Problem details =
Lines below starting with the line with "Definition get (buf" and going on through the line with "if Z.testbit val" must be output exactly; the rest of the records must be left out.

--

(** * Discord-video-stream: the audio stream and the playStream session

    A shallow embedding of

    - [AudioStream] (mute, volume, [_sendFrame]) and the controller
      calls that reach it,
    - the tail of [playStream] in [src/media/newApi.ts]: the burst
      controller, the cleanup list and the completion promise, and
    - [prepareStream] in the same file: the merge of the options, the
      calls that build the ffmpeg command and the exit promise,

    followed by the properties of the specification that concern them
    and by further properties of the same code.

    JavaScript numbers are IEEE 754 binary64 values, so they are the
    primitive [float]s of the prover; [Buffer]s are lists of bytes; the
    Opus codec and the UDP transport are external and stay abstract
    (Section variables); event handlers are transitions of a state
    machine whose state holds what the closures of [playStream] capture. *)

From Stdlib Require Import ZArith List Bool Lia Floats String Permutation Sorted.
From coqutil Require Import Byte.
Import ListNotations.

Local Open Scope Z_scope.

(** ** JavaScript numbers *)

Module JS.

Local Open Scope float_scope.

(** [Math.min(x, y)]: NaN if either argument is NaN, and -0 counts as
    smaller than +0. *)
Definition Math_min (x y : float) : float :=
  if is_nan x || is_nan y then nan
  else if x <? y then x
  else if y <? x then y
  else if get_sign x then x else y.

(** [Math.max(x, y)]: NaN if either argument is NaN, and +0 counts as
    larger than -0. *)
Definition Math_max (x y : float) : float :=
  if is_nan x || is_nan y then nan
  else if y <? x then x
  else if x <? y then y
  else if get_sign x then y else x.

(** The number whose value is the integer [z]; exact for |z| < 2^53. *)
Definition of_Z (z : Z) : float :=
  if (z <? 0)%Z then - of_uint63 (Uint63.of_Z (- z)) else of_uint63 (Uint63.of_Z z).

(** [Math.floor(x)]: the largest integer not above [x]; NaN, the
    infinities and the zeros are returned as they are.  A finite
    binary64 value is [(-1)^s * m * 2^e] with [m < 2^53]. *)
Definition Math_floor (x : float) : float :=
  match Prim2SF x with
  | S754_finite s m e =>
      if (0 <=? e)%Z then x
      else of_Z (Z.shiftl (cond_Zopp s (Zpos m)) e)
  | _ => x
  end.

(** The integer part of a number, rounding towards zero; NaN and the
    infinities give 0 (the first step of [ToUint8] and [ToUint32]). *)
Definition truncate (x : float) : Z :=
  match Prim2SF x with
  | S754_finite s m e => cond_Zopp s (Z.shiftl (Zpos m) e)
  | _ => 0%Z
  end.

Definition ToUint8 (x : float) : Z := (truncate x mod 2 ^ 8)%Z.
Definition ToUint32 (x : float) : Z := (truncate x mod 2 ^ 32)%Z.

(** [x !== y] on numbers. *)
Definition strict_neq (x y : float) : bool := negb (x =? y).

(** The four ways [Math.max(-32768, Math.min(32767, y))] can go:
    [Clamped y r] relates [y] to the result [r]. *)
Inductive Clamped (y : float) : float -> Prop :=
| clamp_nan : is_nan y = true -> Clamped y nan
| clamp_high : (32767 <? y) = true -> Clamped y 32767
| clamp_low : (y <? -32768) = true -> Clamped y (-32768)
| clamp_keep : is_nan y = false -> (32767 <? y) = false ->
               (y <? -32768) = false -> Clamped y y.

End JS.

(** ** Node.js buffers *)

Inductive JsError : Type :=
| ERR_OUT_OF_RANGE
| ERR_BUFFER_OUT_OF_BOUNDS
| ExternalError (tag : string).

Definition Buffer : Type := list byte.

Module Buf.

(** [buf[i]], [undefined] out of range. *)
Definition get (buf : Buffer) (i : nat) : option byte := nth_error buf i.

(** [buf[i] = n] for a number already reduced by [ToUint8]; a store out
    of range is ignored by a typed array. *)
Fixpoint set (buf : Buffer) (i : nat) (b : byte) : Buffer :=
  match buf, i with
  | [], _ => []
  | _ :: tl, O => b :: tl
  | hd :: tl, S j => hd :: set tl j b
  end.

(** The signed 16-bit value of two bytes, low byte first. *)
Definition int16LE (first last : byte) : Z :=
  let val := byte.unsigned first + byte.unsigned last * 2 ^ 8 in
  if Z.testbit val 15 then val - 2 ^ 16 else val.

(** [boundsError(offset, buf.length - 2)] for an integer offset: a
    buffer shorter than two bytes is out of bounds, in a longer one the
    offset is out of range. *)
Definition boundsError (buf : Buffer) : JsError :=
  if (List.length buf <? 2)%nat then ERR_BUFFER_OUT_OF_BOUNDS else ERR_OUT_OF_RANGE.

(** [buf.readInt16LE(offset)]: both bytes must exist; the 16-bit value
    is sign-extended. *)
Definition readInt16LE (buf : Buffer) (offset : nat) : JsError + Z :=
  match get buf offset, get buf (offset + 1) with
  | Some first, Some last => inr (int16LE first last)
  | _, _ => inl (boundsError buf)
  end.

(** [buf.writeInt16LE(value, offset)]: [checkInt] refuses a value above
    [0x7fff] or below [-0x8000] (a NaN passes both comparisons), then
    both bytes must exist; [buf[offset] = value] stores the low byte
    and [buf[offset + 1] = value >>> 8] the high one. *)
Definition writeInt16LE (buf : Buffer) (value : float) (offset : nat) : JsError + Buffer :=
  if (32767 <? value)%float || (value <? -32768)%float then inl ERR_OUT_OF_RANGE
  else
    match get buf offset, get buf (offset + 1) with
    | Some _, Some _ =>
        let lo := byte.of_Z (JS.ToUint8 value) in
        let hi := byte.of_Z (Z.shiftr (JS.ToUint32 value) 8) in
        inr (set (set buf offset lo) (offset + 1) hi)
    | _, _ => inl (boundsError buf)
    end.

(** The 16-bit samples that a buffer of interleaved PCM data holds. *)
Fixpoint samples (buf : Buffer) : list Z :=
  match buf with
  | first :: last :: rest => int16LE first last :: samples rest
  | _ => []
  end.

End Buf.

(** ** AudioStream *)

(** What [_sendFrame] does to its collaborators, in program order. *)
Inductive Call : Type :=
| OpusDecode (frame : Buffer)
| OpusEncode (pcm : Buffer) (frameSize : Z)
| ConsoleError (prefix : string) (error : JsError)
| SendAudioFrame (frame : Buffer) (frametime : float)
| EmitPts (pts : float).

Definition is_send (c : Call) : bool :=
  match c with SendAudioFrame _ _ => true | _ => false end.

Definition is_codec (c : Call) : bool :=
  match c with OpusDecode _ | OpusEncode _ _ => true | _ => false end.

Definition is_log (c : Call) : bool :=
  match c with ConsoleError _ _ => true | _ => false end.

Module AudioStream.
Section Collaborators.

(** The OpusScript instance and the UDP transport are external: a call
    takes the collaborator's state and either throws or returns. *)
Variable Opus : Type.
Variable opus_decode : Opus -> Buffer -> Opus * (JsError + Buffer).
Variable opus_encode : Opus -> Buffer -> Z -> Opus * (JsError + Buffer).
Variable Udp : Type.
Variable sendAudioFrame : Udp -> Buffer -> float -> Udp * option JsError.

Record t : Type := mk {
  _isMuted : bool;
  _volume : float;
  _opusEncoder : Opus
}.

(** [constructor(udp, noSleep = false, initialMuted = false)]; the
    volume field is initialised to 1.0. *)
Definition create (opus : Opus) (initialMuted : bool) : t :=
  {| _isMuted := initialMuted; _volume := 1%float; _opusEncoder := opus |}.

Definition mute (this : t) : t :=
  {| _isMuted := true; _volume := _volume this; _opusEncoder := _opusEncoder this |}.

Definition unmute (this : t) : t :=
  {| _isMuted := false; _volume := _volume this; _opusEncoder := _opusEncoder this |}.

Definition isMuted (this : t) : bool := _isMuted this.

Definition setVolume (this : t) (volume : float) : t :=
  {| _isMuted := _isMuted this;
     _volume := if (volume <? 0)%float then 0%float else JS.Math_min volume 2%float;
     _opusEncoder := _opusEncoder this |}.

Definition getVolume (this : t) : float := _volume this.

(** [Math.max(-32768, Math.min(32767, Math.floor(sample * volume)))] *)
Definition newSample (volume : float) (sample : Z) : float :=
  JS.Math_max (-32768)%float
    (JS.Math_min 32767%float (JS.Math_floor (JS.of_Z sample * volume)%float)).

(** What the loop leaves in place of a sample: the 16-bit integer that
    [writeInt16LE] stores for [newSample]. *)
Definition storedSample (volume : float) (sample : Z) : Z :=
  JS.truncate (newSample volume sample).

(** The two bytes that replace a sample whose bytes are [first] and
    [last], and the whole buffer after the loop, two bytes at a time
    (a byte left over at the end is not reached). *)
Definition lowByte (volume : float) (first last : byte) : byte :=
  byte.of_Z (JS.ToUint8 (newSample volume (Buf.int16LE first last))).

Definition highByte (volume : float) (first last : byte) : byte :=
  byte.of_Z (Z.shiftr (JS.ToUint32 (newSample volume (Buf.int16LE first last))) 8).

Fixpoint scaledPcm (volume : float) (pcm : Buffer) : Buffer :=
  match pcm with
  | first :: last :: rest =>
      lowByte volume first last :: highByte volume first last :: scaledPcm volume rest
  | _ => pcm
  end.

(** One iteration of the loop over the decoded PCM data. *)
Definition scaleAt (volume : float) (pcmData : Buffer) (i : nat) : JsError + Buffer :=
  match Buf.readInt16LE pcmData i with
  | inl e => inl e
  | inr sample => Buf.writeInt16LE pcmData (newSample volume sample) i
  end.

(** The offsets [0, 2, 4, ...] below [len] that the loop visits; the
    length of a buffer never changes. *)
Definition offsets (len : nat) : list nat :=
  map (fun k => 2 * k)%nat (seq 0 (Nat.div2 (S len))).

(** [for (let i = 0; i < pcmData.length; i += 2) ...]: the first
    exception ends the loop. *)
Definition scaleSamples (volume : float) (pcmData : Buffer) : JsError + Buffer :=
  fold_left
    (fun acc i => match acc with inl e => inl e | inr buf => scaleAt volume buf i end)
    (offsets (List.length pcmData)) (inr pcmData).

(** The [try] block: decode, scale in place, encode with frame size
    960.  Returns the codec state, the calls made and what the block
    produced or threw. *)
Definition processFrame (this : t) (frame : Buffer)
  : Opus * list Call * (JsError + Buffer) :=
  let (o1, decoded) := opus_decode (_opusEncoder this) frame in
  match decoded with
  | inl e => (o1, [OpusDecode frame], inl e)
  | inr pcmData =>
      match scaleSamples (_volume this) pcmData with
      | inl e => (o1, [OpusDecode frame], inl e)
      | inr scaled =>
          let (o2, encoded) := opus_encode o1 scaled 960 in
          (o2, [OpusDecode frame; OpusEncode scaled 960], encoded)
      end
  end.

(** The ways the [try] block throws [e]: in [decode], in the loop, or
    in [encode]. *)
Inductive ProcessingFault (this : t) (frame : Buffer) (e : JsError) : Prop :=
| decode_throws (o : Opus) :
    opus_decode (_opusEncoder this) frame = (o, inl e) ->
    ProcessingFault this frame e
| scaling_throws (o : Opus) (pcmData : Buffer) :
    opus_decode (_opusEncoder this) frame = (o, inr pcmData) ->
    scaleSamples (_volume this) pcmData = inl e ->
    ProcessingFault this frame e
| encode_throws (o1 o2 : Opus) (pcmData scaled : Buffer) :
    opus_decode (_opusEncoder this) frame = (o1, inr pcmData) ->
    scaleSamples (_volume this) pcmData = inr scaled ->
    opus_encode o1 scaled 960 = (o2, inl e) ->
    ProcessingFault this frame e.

--

Result of this task =
Definition get (buf : Buffer) (i : nat) : option byte := nth_error buf i.

(** [buf[i] = n] for a number already reduced by [ToUint8]; a store out
    of range is ignored by a typed array. *)
Fixpoint set (buf : Buffer) (i : nat) (b : byte) : Buffer :=
  match buf, i with
  | [], _ => []
  | _ :: tl, O => b :: tl
  | hd :: tl, S j => hd :: set tl j b
  end.

(** The signed 16-bit value of two bytes, low byte first. *)
Definition int16LE (first last : byte) : Z :=
  let val := byte.unsigned first + byte.unsigned last * 2 ^ 8 in
  if Z.testbit val 15 then val - 2 ^ 16 else val.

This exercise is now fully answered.